Paterson seemed destined for the law. Despite an ordinary, middle-class upbringing in suburban Waterloo, by nine he was leading a “pretend kids’ political party. We would go around at recess giving pro-choice speeches.” When the Charlottetown Accord debates raged, he advocated for constitutional change and handed out Yes pamphlets. A few years after graduating from the University of Toronto, he moved to his dream job in Vancouver, working on environmental and First Nations cases at West Coast Environmental Law.
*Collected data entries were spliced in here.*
(* ===== verification/Lists.v ===== *)
(** * Lists the standard library of Rust works on

    The stable [sort_by], the positions of the elements a predicate selects, and
    the arithmetic of round-robin slots. *)

From S2P Require Import Prelude.

(** ** [slice::sort_by]: stable *)

Section sort_by.
Context {A : Type} (cmp : A → A → comparison).

(** [x] stood before every element of [l]: it passes only what it exceeds. *)
Fixpoint insert_by (x : A) (l : list A) : list A :=
  match l with
  | [] => [x]
  | y :: l' => match cmp x y with Gt => y :: insert_by x l' | _ => x :: y :: l' end
  end.

Definition sort_by (l : list A) : list A := foldr insert_by [] l.

Lemma insert_by_perm x l : insert_by x l ≡ₚ x :: l.
Proof.
  induction l as [|y l IH]; simpl; [done|]. destruct (cmp x y); [done..|].
  rewrite IH. constructor.
Qed.

Lemma sort_by_perm l : sort_by l ≡ₚ l.
Proof. induction l as [|x l IH]; simpl; [done|]. by rewrite insert_by_perm, IH. Qed.

(** Elements that the predicate selects and that compare alike keep their order. *)
Lemma insert_by_stable (P : A → Prop) `{∀ x, Decision (P x)} x l :
  (∀ a b, P a → P b → cmp a b ≠ Gt) → filter P (insert_by x l) = filter P (x :: l).
Proof.
  intros HP. induction l as [|y l IH]; [done|]. cbn [insert_by].
  destruct (cmp x y) eqn:Hc; [done..|].
  rewrite filter_cons, IH, !filter_cons.
  destruct (decide (P x)), (decide (P y)); try done. by destruct (HP x y).
Qed.

Lemma sort_by_stable (P : A → Prop) `{∀ x, Decision (P x)} l :
  (∀ a b, P a → P b → cmp a b ≠ Gt) → filter P (sort_by l) = filter P l.
Proof.
  intros HP. induction l as [|x l IH]; [done|]. cbn [sort_by foldr].
  rewrite insert_by_stable by done. rewrite !filter_cons. by rewrite <-IH.
Qed.

Context (cmp_antisym : ∀ x y, cmp y x = CompOpp (cmp x y)).
Context (le_trans : ∀ x y z, cmp x y ≠ Gt → cmp y z ≠ Gt → cmp x z ≠ Gt).

Lemma insert_by_sorted x l :
  StronglySorted (λ a b, cmp a b ≠ Gt) l → StronglySorted (λ a b, cmp a b ≠ Gt) (insert_by x l).
Proof using cmp_antisym le_trans.
  induction 1 as [|y l Hl IH Hy]; simpl; [by repeat constructor|].
  destruct (cmp x y) eqn:Hc.
  3: { constructor; [done|]. rewrite insert_by_perm. constructor; [|done].
       rewrite cmp_antisym, Hc. done. }
  all: constructor; [by constructor|]; constructor; [by rewrite Hc|];
    eapply Forall_impl; [exact Hy|]; simpl; intros z Hz; eapply le_trans; [|exact Hz];
    by rewrite Hc.
Qed.

Lemma sort_by_sorted l : StronglySorted (λ a b, cmp a b ≠ Gt) (sort_by l).
Proof using cmp_antisym le_trans.
  induction l; [constructor|by apply insert_by_sorted].
Qed.
End sort_by.

Lemma sort_by_ext {A} (f g : A → A → comparison) l :
  (∀ a b, f a b = g a b) → sort_by f l = sort_by g l.
Proof.
  intros E. unfold sort_by. induction l as [|x l IH]; [done|]. cbn. rewrite IH. clear IH.
  induction (foldr (insert_by g) [] l) as [|y k IH]; [done|]. cbn. by rewrite E, IH.
Qed.

(** Sorting by a key sorts the keys. *)
Lemma fmap_sort_by {A B} (key : A → B) (cmp : B → B → comparison) l :
  key <$> sort_by (λ a b, cmp (key a) (key b)) l = sort_by cmp (key <$> l).
Proof.
  unfold sort_by. induction l as [|x l IH]; [done|]. cbn. rewrite <-IH. clear IH.
  induction (foldr _ [] l) as [|y k IH]; [done|]. cbn. destruct (cmp _ _); cbn; [done..|]. by rewrite IH.
Qed.

Lemma StronglySorted_snoc {A} (R : A → A → Prop) l x :
  StronglySorted R l → Forall (λ y, R y x) l → StronglySorted R (l ++ [x]).
Proof.
  induction 1 as [|y l Hl IH Hy]; simpl; intros Hx; [by repeat constructor|].
  apply Forall_cons in Hx as [? Hx]. constructor; [by apply IH|].
  apply Forall_app. by repeat constructor.
Qed.

Lemma StronglySorted_snoc_inv {A} (R : A → A → Prop) l x :
  StronglySorted R (l ++ [x]) → StronglySorted R l ∧ ∀ y, y ∈ l → R y x.
Proof.
  induction l as [|y l IH]; simpl; intros Hs.
  { split; [constructor|]. by intros ? ?%elem_of_nil. }
  apply StronglySorted_inv in Hs as [Hs Hy]. apply IH in Hs as [Hs Hx].
  apply Forall_app in Hy as [Hy Hyx]. apply (proj1 (Forall_singleton _ _)) in Hyx.
  split; [by constructor|]. intros z [->|Hz]%elem_of_cons; auto.
Qed.

Lemma StronglySorted_fmap_ext {A B C} (R : C → C → Prop) (f : A → C) (g : B → C) l k :
  f <$> l = g <$> k →
  StronglySorted (λ x y, R (f x) (f y)) l → StronglySorted (λ x y, R (g x) (g y)) k.
Proof.
  intros E Hl. revert k E. induction Hl as [|x l Hl IH Hx]; intros [|y k] E; try done; [constructor|].
  injection E as Exy E. fold (f <$> l) in E. fold (g <$> k) in E. constructor; [by apply IH|].
  apply Forall_forall. intros z Hz. apply (list_elem_of_fmap_2 g) in Hz.
  rewrite <-E in Hz. apply list_elem_of_fmap in Hz as (w & -> & Hw).
  rewrite <-Exy. by apply (proj1 (Forall_forall _ _) Hx).
Qed.

Lemma StronglySorted_lookup {A} (R : A → A → Prop) l i j x y :
  StronglySorted R l → i < j → l !! i = Some x → l !! j = Some y → R x y.
Proof.
  intros Hs. revert i j. induction Hs as [|z l Hs IH Hz]; intros i j Hlt Hi Hj; [done|].
  destruct i as [|i], j as [|j]; simpl in *; [lia| |lia|].
  - injection Hi as ->. apply list_elem_of_lookup_2 in Hj. by apply (proj1 (Forall_forall _ _) Hz).
  - apply (IH i j); [lia|done..].
Qed.

Lemma fmap_alter_same {A B} (f : A → B) (g : A → A) (i : nat) (l : list A) :
  (∀ x, f (g x) = f x) → f <$> alter g i l = f <$> l.
Proof.
  intros Hg. revert i. induction l as [|x l IH]; intros [|i]; [done..| |].
  - change (f (g x) :: (f <$> l) = f x :: (f <$> l)). by rewrite Hg.
  - change (f x :: (f <$> alter g i l) = f x :: (f <$> l)). by rewrite IH.
Qed.

Lemma alter_snoc {A} (g : A → A) (l : list A) x : alter g (length l) (l ++ [x]) = l ++ [g x].
Proof.
  induction l as [|y l IH]; [done|].
  change (y :: alter g (length l) (l ++ [x]) = y :: (l ++ [g x])). by rewrite IH.
Qed.

Lemma lookup_snoc_eq {A} (l : list A) x : (l ++ [x]) !! length l = Some x.
Proof. apply lookup_snoc_Some. by right. Qed.

(** ** Positions *)

(** The positions, from [n] on, of the elements of [l] that satisfy [P]. *)
Fixpoint positions_from {A} (P : A → bool) (n : nat) (l : list A) : list nat :=
  match l with
  | [] => []
  | x :: l' => if P x then n :: positions_from P (S n) l' else positions_from P (S n) l'
  end.

Definition positions {A} (P : A → bool) (l : list A) : list nat := positions_from P 0 l.

Lemma positions_from_app {A} (P : A → bool) n l1 l2 :
  positions_from P n (l1 ++ l2) = positions_from P n l1 ++ positions_from P (n + length l1) l2.
Proof.
  revert n. induction l1 as [|x l1 IH]; intros n; simpl; [by rewrite Nat.add_0_r|].
  rewrite IH, Nat.add_succ_comm. by destruct (P x).
Qed.

Lemma positions_snoc {A} (P : A → bool) l x :
  positions P (l ++ [x]) = positions P l ++ (if P x then [length l] else []).
Proof. unfold positions. by rewrite positions_from_app. Qed.

Lemma elem_of_positions_from {A} (P : A → bool) n l i :
  i ∈ positions_from P n l ↔ ∃ k x, i = n + k ∧ l !! k = Some x ∧ P x = true.
Proof.
  revert n. induction l as [|x l IH]; intros n; simpl.
  { split; [by intros ?%elem_of_nil|]. by intros (k & y & _ & ? & _). }
  assert (i ∈ positions_from P (S n) l ↔ ∃ k y, i = n + S k ∧ l !! k = Some y ∧ P y = true) as IH'.
  { rewrite IH. by setoid_rewrite Nat.add_succ_comm. }
  destruct (P x) eqn:Hx; rewrite ?elem_of_cons, IH'; split.
  - intros [->|(k & y & -> & ?)]; [exists 0, x; split_and!; [lia|done..]|by exists (S k), y].
  - intros ([|k] & y & -> & Hy & ?); [left; lia|right; by exists k, y].
  - intros (k & y & -> & ?). by exists (S k), y.
  - intros ([|k] & y & -> & Hy & ?); [simplify_eq/=; congruence|by exists k, y].
Qed.

Lemma elem_of_positions {A} (P : A → bool) l i :
  i ∈ positions P l ↔ ∃ x, l !! i = Some x ∧ P x = true.
Proof. unfold positions. rewrite elem_of_positions_from. naive_solver. Qed.

Lemma positions_ext {A B} (P : A → bool) (Q : B → bool) l k :
  P <$> l = Q <$> k → positions P l = positions Q k.
Proof.
  unfold positions. generalize 0. revert k. induction l as [|x l IH]; intros [|y k] n E; try done.
  injection E as Exy E. simpl. rewrite Exy. by rewrite (IH k).
Qed.

Lemma NoDup_fmap_filter {A B} (f : A → B) (P : A → Prop) `{∀ x, Decision (P x)} l :
  NoDup (f <$> l) → NoDup (f <$> filter P l).
Proof.
  induction l as [|x l IH]; [done|]. cbn [fmap list_fmap]. intros [Hx Hl]%NoDup_cons.
  rewrite filter_cons. case_decide; [|by apply IH]. cbn [fmap list_fmap].
  apply NoDup_cons. split; [|by apply IH]. contradict Hx.
  apply list_elem_of_fmap in Hx as (y & -> & Hy). apply list_elem_of_filter in Hy as [_ Hy].
  by apply list_elem_of_fmap_2.
Qed.

(** [Iterator::filter] and [Vec::retain] take boolean tests. *)
Lemma list_filter_bool {A} (f : A → bool) l : List.filter f l = filter (λ x, f x = true) l.
Proof.
  induction l as [|x l IH]; [done|]. cbn [List.filter]. rewrite filter_cons, IH.
  destruct (f x) eqn:E; case_decide; congruence.
Qed.

(** ** Strictly sorted lists *)

Section strict.
Context {A : Type} (R : A → A → Prop) `{∀ x y, Decision (R x y)}.
Context (R_asym : ∀ x y, R x y → R y x → False).

Lemma strictly_sorted_unique l k :
  StronglySorted R l → StronglySorted R k → l ≡ₚ k → l = k.
Proof using R_asym.
  intros Hl Hk. revert k Hk. induction Hl as [|x l Hl IH Hx]; intros k Hk HP.
  { by apply Permutation_nil_l in HP. }
  destruct Hk as [|y k Hk Hy]; [by apply Permutation_nil_r in HP|].
  assert (x = y) as ->.
  { assert (x ∈ y :: k) as [?|Hxk]%elem_of_cons by (rewrite <-HP; by left); [done|].
    assert (y ∈ x :: l) as [?|Hyl]%elem_of_cons by (rewrite HP; by left); [done|].
    exfalso. apply (R_asym x y).
    - by apply (proj1 (Forall_forall _ _) Hx).
    - by apply (proj1 (Forall_forall _ _) Hy). }
  f_equal. apply IH; [done|]. by apply Permutation_cons_inv in HP.
Qed.

(** What stands after an element are the elements it precedes. *)
Lemma strictly_sorted_after l i x :
  StronglySorted R l → l !! i = Some x → filter (R x) l = drop (S i) l.
Proof using R_asym.
  intros Hl. revert i. induction Hl as [|y l Hl IH Hy]; intros i Hi; [done|].
  rewrite filter_cons. destruct i as [|i]; simpl in Hi.
  - injection Hi as ->. rewrite decide_False by (intros ?; eauto).
    change (drop 1 (x :: l)) with (drop 0 l). rewrite drop_0. clear -Hy. induction Hy as [|z l Hz Hl IH]; [done|].
    by rewrite filter_cons, decide_True, IH.
  - rewrite decide_False; [by rewrite (IH i)|].
    intros Hxy. apply list_elem_of_lookup_2 in Hi.
    apply (proj1 (Forall_forall _ _) Hy) in Hi. eauto.
Qed.

Lemma strictly_sorted_filter (P : A → Prop) `{∀ x, Decision (P x)} l :
  StronglySorted R l → StronglySorted R (filter P l).
Proof.
  induction 1 as [|x l Hl IH Hx]; [constructor|]. rewrite filter_cons.
  case_decide; [|done]. constructor; [done|]. apply Forall_forall. intros y Hy.
  apply list_elem_of_filter in Hy as [_ Hy]. by apply (proj1 (Forall_forall _ _) Hx).
Qed.

End strict.

(** ** Sorting without ties *)

Section sort_strict.
Context {A : Type} (cmp : A → A → comparison).
Context (cmp_eq : ∀ x y, cmp x y = Eq → x = y).
Context (cmp_antisym : ∀ x y, cmp y x = CompOpp (cmp x y)).
Context (cmp_trans : ∀ x y z, cmp x y = Lt → cmp y z = Lt → cmp x z = Lt).

Lemma cmp_le_trans x y z : cmp x y ≠ Gt → cmp y z ≠ Gt → cmp x z ≠ Gt.
Proof using cmp_eq cmp_trans.
  intros Hxy Hyz. destruct (cmp x y) eqn:E1; [by apply cmp_eq in E1 as ->|..|done].
  destruct (cmp y z) eqn:E2; [apply cmp_eq in E2 as <-; by rewrite E1|..|done].
  by rewrite (cmp_trans _ _ _ E1 E2).
Qed.

Lemma sort_by_strict l :
  NoDup l → StronglySorted (λ a b, cmp a b = Lt) (sort_by cmp l).
Proof using cmp_eq cmp_antisym cmp_trans.
  intros Hnd. rewrite <-(sort_by_perm cmp l) in Hnd.
  pose proof (sort_by_sorted cmp cmp_antisym cmp_le_trans l) as Hs.
  induction Hs as [|x k Hs IH Hx]; [constructor|]. apply NoDup_cons in Hnd as [Hn Hnd].
  constructor; [by apply IH|]. apply Forall_forall. intros y Hy.
  pose proof (proj1 (Forall_forall _ _) Hx y Hy) as Hle. cbn in Hle.
  destruct (cmp x y) eqn:E; [|done..]. apply cmp_eq in E as ->. done.
Qed.
End sort_strict.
Civil liberties are enshrined in the Canadian Charter of Rights and Freedoms, but these rights are always being threatened. Last year, as attention south of the border turned to Barack Obama’s tolerance for surveillance at home and abroad, it came to light that Canadian spymasters from the RCMP and the Canadian Security Intelligence Service were compiling data on demonstrators at peaceful anti-Enbridge rallies. The companion spy agency, the Communications Security Establishment Canada, recently admitted to tracking Canadians utilizing airport Wi-Fi systems. BCCLA has filed a complaint against the RCMP and CSIS, and a lawsuit against CSEC. “Mass spying on Canadians by Canadian authorities is unlawful and warrantless,” Paterson says. “There is no compelling evidence that shows that wide-scale dragnet surveillance is justified from a national security or a crime-fighting perspective.”

As it happens, the creation of the BCCLA 52 years ago was spurred by similarly heavy-handed conduct. In 1962, the RCMP arrested 57 Kootenay Doukhobors, charging them with conspiracy to intimidate Parliament and the B.C. Legislature. The BCCLA was formed to oppose their treatment by government.